Institute of Genomics, School of Medicine, Huaqiao University, 668 Jimei Road, Xiamen, 361021, China.
State Key Laboratory of Cellular Stress Biology, School of Life Sciences, Xiamen University, Xiamen, 361102, China.
BMC Biol. 2023 Jul 19;21(1):160. doi: 10.1186/s12915-023-01651-w.
Conversion or editing of adenosine (A) into inosine (I) catalyzed by specialized cellular enzymes represents one of the most common post-transcriptional RNA modifications with emerging connection to disease. A-to-I conversions can happen at specific sites and lead to increase in proteome diversity and changes in RNA stability, splicing, and regulation. Such sites can be detected as adenine-to-guanine sequence changes by next-generation RNA sequencing which resulted in millions reported sites from multiple genome-wide surveys. Nonetheless, the lack of extensive independent validation in such endeavors, which is critical considering the relatively high error rate of next-generation sequencing, leads to lingering questions about the validity of the current compendiums of the editing sites and conclusions based on them.

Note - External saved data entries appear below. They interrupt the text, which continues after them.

(** ** Packages *)

(** The RM slots of a directory of a Versal package: the slot range so far, and
    whether the walk goes on ([goto out] ends it). *)
Fixpoint pdi_slots (i : nat) (base_path accel_dir name : string) (slots : list pdi_slot) (range : Z) :
    M (sys W) (Z * bool) :=
  match slots with
  | [] => ret (range, true)
  | p :: slots =>
      let dir := ps_path p in
      let! ok := (if streq dir accel_dir then ret true
                  else
                    let leaf := match strrchr dir "/" with Some k => str_drop (S k) dir | None => dir end in
                    add_dir_watch dir leaf name accel_dir) in
      if negb ok then ret (range, false)
      else if negb (ps_has_pdi p) then pdi_slots i base_path accel_dir name slots range
      else
        let range := if range <=? ps_index p then ps_index p + 1 else range in
        let! o := add_accel_to_base i name accel_dir base_path in
        init_accel_pdi i o dir ;;
        pdi_slots i base_path accel_dir name slots range
  end.

Definition pdi_dir (i : nat) (base_name base_path name : string) (range : Z) : M (sys W) (Z * bool) :=
  if d_name_filter name then ret (range, true)
  else
    let accel_dir := trunc PDI_SLOT_PATH_MAX (base_path ++ "/" ++ name) in
    let! nd := not_dir accel_dir in
    if nd : bool then ret (range, true)
    else
      let! ok := add_dir_watch accel_dir name base_name base_path in
      if negb ok then ret (range, false)
      else
        let! slots := env (scan_accel_slots accel_dir name (Z.of_nat RP_SLOTS_MAX)) in
        pdi_slots i base_path accel_dir name slots range.

Fixpoint pdi_dirs (i : nat) (base_name base_path : string) (l : list dirent) (range : Z) : M (sys W) Z :=
  match l with
  | [] => ret range
  | e :: l =>
      let! r := pdi_dir i base_name base_path (d_name e) range in
      if snd r then pdi_dirs i base_name base_path l (fst r) else ret (fst r)
  end.

Definition register_pdi_package (i : nat) (base_name base_path : string) : M (sys W) unit :=
  let! d := env (look (readdir base_path)) in
  let! range := pdi_dirs i base_name base_path (default [] d) 0 in
  let! b := get_base i in
  let! b := env (pdi_classify_base b range base_path) in
  set_base i b ;;
  if range =? 0 then mod_base i register_flat_accel else ret tt.

(** The second level of a JSON or RPU package; [true] is [goto close_dir]. *)
Definition parse_second_level (i : nat) (first_level d1 path : string) (l : list dirent) : M (sys W) bool :=
  for_until (fun e =>
    let! second_level := env (sprintf_into 800 (first_level ++ "/" ++ d_name e)) in
    if d_name_filter (d_name e) then ret false
    else
      let! nd := not_dir second_level in
      if nd : bool then ret false
      else
        let! ok := add_dir_watch second_level (d_name e) d1 first_level in
        if negb ok then ret true
        else
          let! filename := env (sprintf_into 811 (second_level ++ "/accel.json")) in
          let! there := env (look (exists_ filename)) in
          if there : bool then
            let! o := add_accel_to_base i d1 first_level path in
            init_accel_json i o second_level ;;
            ret false
          else ret false) l.

(** One entry of a JSON or RPU package directory; [true] is [goto close_dir]. *)
Definition parse_first_level (i : nat) (fname path : string) (e : dirent) : M (sys W) bool :=
  let d1 := d_name e in
  let! first_level := env (sprintf_into 512 (path ++ "/" ++ d1)) in
  if d_name_filter d1 then ret false
  else
    let! nd := not_dir first_level in
    if nd : bool then ret false
    else
      let! b := get_base i in
      let '(slot_num, rest) := strtol 10 d1 in
      if streq (b_type b) RPU_TYPE_STR && isdigit (str_nth d1 0) && streq rest "" then
        let! _ := add_dir_watch first_level d1 fname path in
        parse_rpu_slot_dir i first_level slot_num path ;;
        ret false
      else
        let! ok := add_dir_watch first_level d1 fname path in
        if negb ok then ret true
        else
          let! filename := env (sprintf_into 811 (first_level ++ "/accel.json")) in
          let! there := env (look (exists_ filename)) in
          if there : bool then
            let! o := add_accel_to_base i d1 first_level path in
            init_accel_json i o first_level ;;
            ret false
          else
            let! d := env (look (readdir first_level)) in
            match d with
            | None => ret false
            | Some l =>
                let! stop := parse_second_level i first_level d1 path l in
                if stop : bool then ret true
                else
                  let! b := get_base i in
                  if streq (b_type b) "RPU" then
                    let! o := add_accel_to_base i d1 first_level path in
                    match o with
                    | None => ret false
                    | Some j => let! a := get_accel i j in
                                set_accel i j (a <| accel_type := b_type b |>) ;; ret false
                    end
                  else ret false
            end.
(* ===== verification/Server.v ===== *)
(** * The server

    [main()] of [example/sys/linux/dfx-mgrd.c]: the listening socket, created or
    handed over by systemd, and the [select()] loop that accepts connections and
    serves the ready ones with [process_dfx_req()].  The socket calls are a class
    of their own over the same world. *)
From stdpp Require Import gmap fin_sets.
From S2P Require Import Prelude CStr Env Model Registry Events Listing Proto.
Open Scope Z_scope.
Open Scope dfx_scope.

Definition SERVER_SOCKET : string := "/var/run/dfx-mgrd.socket".
Definition BACKLOG : Z := 10.
Definition FD_SETSIZE : Z := 1024.

(** The socket calls; what is not a result of its own is a return value. *)
Class Net (W : Type) := {
  getpid : W -> Z;
  socket_ : W -> Z * W;
  bind_ : Z -> string -> W -> Z * W;
  listen_ : Z -> Z -> W -> Z * W;
  accept_ : Z -> W -> Z * W;
  select_ : Z -> W -> option (Z -> bool) * W;   (* which descriptors are ready; None: -1 *)
  eintr : W -> bool;                            (* errno == EINTR *)
  recv_ : Z -> W -> option message * W;         (* read(); None: 0 or negative *)
  send_ : Z -> message -> W -> W;
}.

(** The daemon, and the local variables of [main()]. *)
Record server (W : Type) := Server { srv : sys W; socket_d : Z; fds : gset Z; fdmax : Z }.
Arguments Server {W} srv socket_d fds fdmax.
Arguments srv {W} s.
Arguments socket_d {W} s.
Arguments fds {W} s.
Arguments fdmax {W} s.
#[export] Instance server_eta {W} : Eta (server W) := fun s => Server (srv s) (socket_d s) (fds s) (fdmax s).

Section Server.
Context {W : Type} `{Env W} `{Net W}.

Definition in_srv {A} (m : M (sys W) A) : M (server W) A := zoom srv (fun x s => s <| srv := x |>) m.
Definition net {A} (m : M W A) : M (server W) A := in_srv (env m).

(** ** The listening socket *)

Definition listen_fd_from_env : M W Z :=
  let! e := look (getenv "LISTEN_PID") in
  let! pid := look getpid in
  if negb (match e with Some e => atoi e =? pid | None => false end) then ret (-1)
  else
    let! e := look (getenv "LISTEN_FDS") in
    ret (if match e with Some e => atoi e <? 1 | None => true end then -1 else 3).

(** The descriptor, or the message of [dfx_exit()]. *)
Definition open_socket : M W (Z + string) :=
  let! there := look (exists_ SERVER_SOCKET) in
  let! u := (if there then act (unlink_ SERVER_SOCKET) else ret 0) in
  if u =? -1 then ret (inr ("unlink " ++ SERVER_SOCKET)%string)
  else
    let! fd := act socket_ in
    if fd =? -1 then ret (inr "socket"%string)
    else
      let! b := act (bind_ fd SERVER_SOCKET) in
      if b =? -1 then ret (inr "bind"%string)
      else
        let! l := act (listen_ fd BACKLOG) in
        ret (if l =? -1 then inr "listen"%string else inl fd).

Definition listening_socket : M W (Z + string) :=
  let! fd := listen_fd_from_env in
  if fd <? 0 then open_socket else ret (inl fd).

(** [FD_SET] on a descriptor that an [fd_set] has no bit for writes past it. *)
Definition FD_SET (fd : Z) (s : gset Z) {S} : M S (gset Z) :=
  guard_that OutOfBounds ((0 <=? fd) && (fd <? FD_SETSIZE)) ;; ret ({[ fd ]} ∪ s).

(** [main()] up to the loop: the server, or the message it exits with. *)
Definition server_start : M (sys W) (string + server W) :=
  dfx_init ;;
  let! r := env listening_socket in
  match r with
  | inr e => ret (inl e)
  | inl fd =>
      let! s := FD_SET fd ∅ in
      let! x := get in
      ret (inr (Server x fd s fd))
  end.

(** ** The loop *)

Definition drop_connection (fd : Z) : M (server W) unit :=
  net (act_ (close_fd fd)) ;; modify (fun s => s <| fds ::= fun l => l ∖ {[ fd ]} |>).

(** [process_dfx_req(fd, &fds)] with its [read()] and [write()]. *)
Definition serve_connection (fd : Z) : M (server W) unit :=
  let! m := net (act (recv_ fd)) in
  match m with
  | None => drop_connection fd
  | Some m =>
      let! reply := in_srv (process_dfx_req m) in
      match reply with
      | None => drop_connection fd
      | Some r => net (act_ (send_ fd r))
      end
  end.

(** [Some e]: the daemon exits with [e]. *)
Definition accept_connection : M (server W) (option string) :=
  let! s := get in
  let! fd := net (act (accept_ (socket_d s))) in
  if fd =? -1 then ret (Some "accept"%string)
  else
    let! l := FD_SET fd (fds s) in
    modify (fun s => s <| fds := l |> <| fdmax ::= fun n => if n <? fd then fd else n |>) ;;
    ret None.

Definition serve_fd (fd : Z) : M (server W) (option string) :=
  let! s := get in
  if fd =? socket_d s then accept_connection else serve_connection fd ;; ret None.

(** [for (int fd = 0; fd < (fdmax + 1); fd++)]: [fdmax] is read anew each turn. *)
Fixpoint scan_fds (fuel : nat) (readfds : gset Z) (fd : Z) : M (server W) (option string) :=
  let! s := get in
  if fd <? fdmax s + 1 then
    match fuel with
    | O => crash OutOfFuel
    | S f =>
        let! r := (if bool_decide (fd ∈ readfds) then serve_fd fd else ret None) in
        match r with Some e => ret (Some e) | None => scan_fds f readfds (fd + 1) end
    end
  else ret None.

(** One turn of [while (1)]. *)
Definition server_round : M (server W) (option string) :=
  let! s := get in
  let! ready := net (act (select_ (fdmax s + 1))) in
  match ready with
  | None =>
      let! again := net (look eintr) in
      ret (if again : bool then None else Some "select"%string)
  | Some ready => scan_fds (Z.to_nat FD_SETSIZE) (filter (fun fd => ready fd = true) (fds s)) 0
  end.
End Server.
Lemma within_load_flat i name cma sp slot fs sz : within (load_flat i name cma sp slot fs sz).
Proof. unfold load_flat, flat_program. within_go. Qed.
Lemma within_setup_pl i pp cma sp fs sz : within (setup_pl_base i pp cma sp fs sz).
Proof. unfold setup_pl_base, leave_or_evict_pl, program_base. within_go. Qed.
Lemma within_setup_rpu i pp : within (setup_rpu_base i pp).
Proof. unfold setup_rpu_base. within_go. Qed.
Lemma within_load_rpu_new i ai slot name : within (load_new_rpu i ai slot name).
Proof. unfold load_new_rpu, finish_rpu. within_go. Qed.
Lemma within_try_slot i r ai slot name cma sp fs sz k : within (try_slot i r ai slot name cma sp fs sz k).
Proof. unfold try_slot, program_slot, finish_rpu. within_go. Qed.
#[local] Hint Resolve within_load_flat within_setup_pl within_setup_rpu within_load_rpu_new within_try_slot : within.
Lemma within_load_core i name cma fs sz : within (load_accelerator_core i name cma fs sz).
Proof. unfold load_accelerator_core, new_slot, load_slotted. within_go. Qed.
#[local] Hint Resolve within_load_core : within.
Lemma within_load_by_id id cma fs sz : within (load_accelerator_by_id id cma fs sz).
Proof. unfold load_accelerator_by_id. within_go. Qed.

Lemma within_user_register flag bin region : within (user_load_register flag bin region).
Proof.
  unfold user_load_register. apply within_bind; [typeclasses eauto|auto with within|intros d].
  destruct (find_index _ _) as [i|]; [|within_go]. cbv zeta. apply within_register; [|intros h; within_go].
  intros b h [k|] h'; [by left|]. intros [_ <-]. by right.
Qed.
#[local] Hint Resolve within_user_register : within.
Lemma within_user_load flag ff bf ov region key fs sz : within (user_load flag ff bf ov region key fs sz).
Proof. unfold user_load, user_load_admit. within_go. Qed.
End Take.
#[export] Hint Resolve within_load_core within_load_by_id within_user_load : within.

(** ** Unloading *)

Section Release.
Context {W : Type} `{Env W} (R : relation daemon) `{!Releasing R}.
Abbreviation within := (within (W := W) R).

Lemma within_release h : within (release_handle h).
Proof.
  unfold release_handle. do 2 (apply within_bind; [typeclasses eauto|auto with within|intros ?]).
  intros s. exact (rl_release (dm s) (Z.to_nat h)).
Qed.
#[local] Hint Resolve within_release : within.
Lemma within_user_unload h : within (user_unload h).
Proof. unfold user_unload. within_go. Qed.
Lemma within_unload_base : within unload_accel_base.
Proof. unfold unload_accel_base. within_go. Qed.
#[local] Hint Resolve within_user_unload within_unload_base : within.
Lemma within_unload h : within (unload_accelerator h).
Proof. unfold unload_accelerator, unload_slot_handle, unload_rpu_slot, unload_pl_slot. within_go. Qed.
#[local] Hint Resolve within_unload : within.
Lemma within_unload_by_id id : within (unload_accelerator_by_id id).
Proof. unfold unload_accelerator_by_id. within_go. Qed.
Lemma within_unload_by_name name : within (unload_accelerator_by_name name).
Proof. unfold unload_accelerator_by_name. within_go. Qed.
End Release.
#[export] Hint Resolve within_user_unload within_unload_base within_unload within_unload_by_id within_unload_by_name : within.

Strikingly, we found that the current analytical methods suffer from very high false positive rates and that a significant fraction of sites in the public databases cannot be validated. In this work, we present potential solutions to these problems and provide a comprehensive and extensively validated list of A-to-I editing sites in a human cancer cell line. Our findings demonstrate that most of true A-to-I editing sites in a human cancer cell line are located in the non-coding transcripts, the so-called RNA 'dark matter'. On the other hand, many ADAR editing events occurring in exons of human protein-coding mRNAs, including those that can recode the transcriptome, represent false positives and need to be interpreted with caution. Nonetheless, yet undiscovered authentic ADAR sites that increase the diversity of human proteome exist and warrant further identification.
Accurate identification of human ADAR sites remains a challenging problem, particularly for the sites in exons of protein-coding mRNAs. As a result, genome-wide surveys of ADAR editome must still be accompanied by extensive Sanger validation efforts. However, given the vast number of unknown human ADAR sites, there is a need for further developments of the analytical techniques, potentially those that are based on deep learning solutions, in order to provide a quick and reliable identification of the editome in any sample.
由专门的细胞酶催化的腺苷(A)转化或编辑为肌苷(I)是最常见的转录后 RNA 修饰之一,与疾病的关系正逐渐被揭示。A 到 I 的转换可以在特定位置发生,并导致蛋白质组多样性增加,以及 RNA 稳定性、剪接和调控的变化。通过下一代 RNA 测序可以检测到这些位点的腺嘌呤到鸟嘌呤序列变化,这导致从多个全基因组调查中报告了数百万个位点。然而,在这些研究中缺乏广泛的独立验证,考虑到下一代测序的相对较高错误率,这对于当前编辑位点的汇编以及基于这些汇编的结论的有效性仍然存在疑问。
令人惊讶的是,我们发现当前的分析方法存在非常高的假阳性率,并且公共数据库中的许多位点无法验证。在这项工作中,我们提出了这些问题的潜在解决方案,并提供了人类癌细胞系中 A 到 I 编辑位点的全面和广泛验证的列表。我们的研究结果表明,人类癌细胞系中大多数真正的 A 到 I 编辑位点位于非编码转录本中,即所谓的 RNA“暗物质”。另一方面,许多发生在人类蛋白质编码 mRNA 外显子中的 ADAR 编辑事件,包括那些可以重新编码转录组的事件,都是假阳性,需要谨慎解释。然而,仍然存在增加人类蛋白质组多样性的未被发现的真实 ADAR 位点,需要进一步鉴定。
准确识别人类 ADAR 位点仍然是一个具有挑战性的问题,特别是对于蛋白质编码 mRNA 外显子中的位点。因此,ADAR 编辑组的全基因组调查仍然需要与广泛的 Sanger 验证工作相结合。然而,鉴于大量未知的人类 ADAR 位点,需要进一步开发分析技术,可能是基于深度学习解决方案的技术,以便在任何样本中快速可靠地识别编辑组。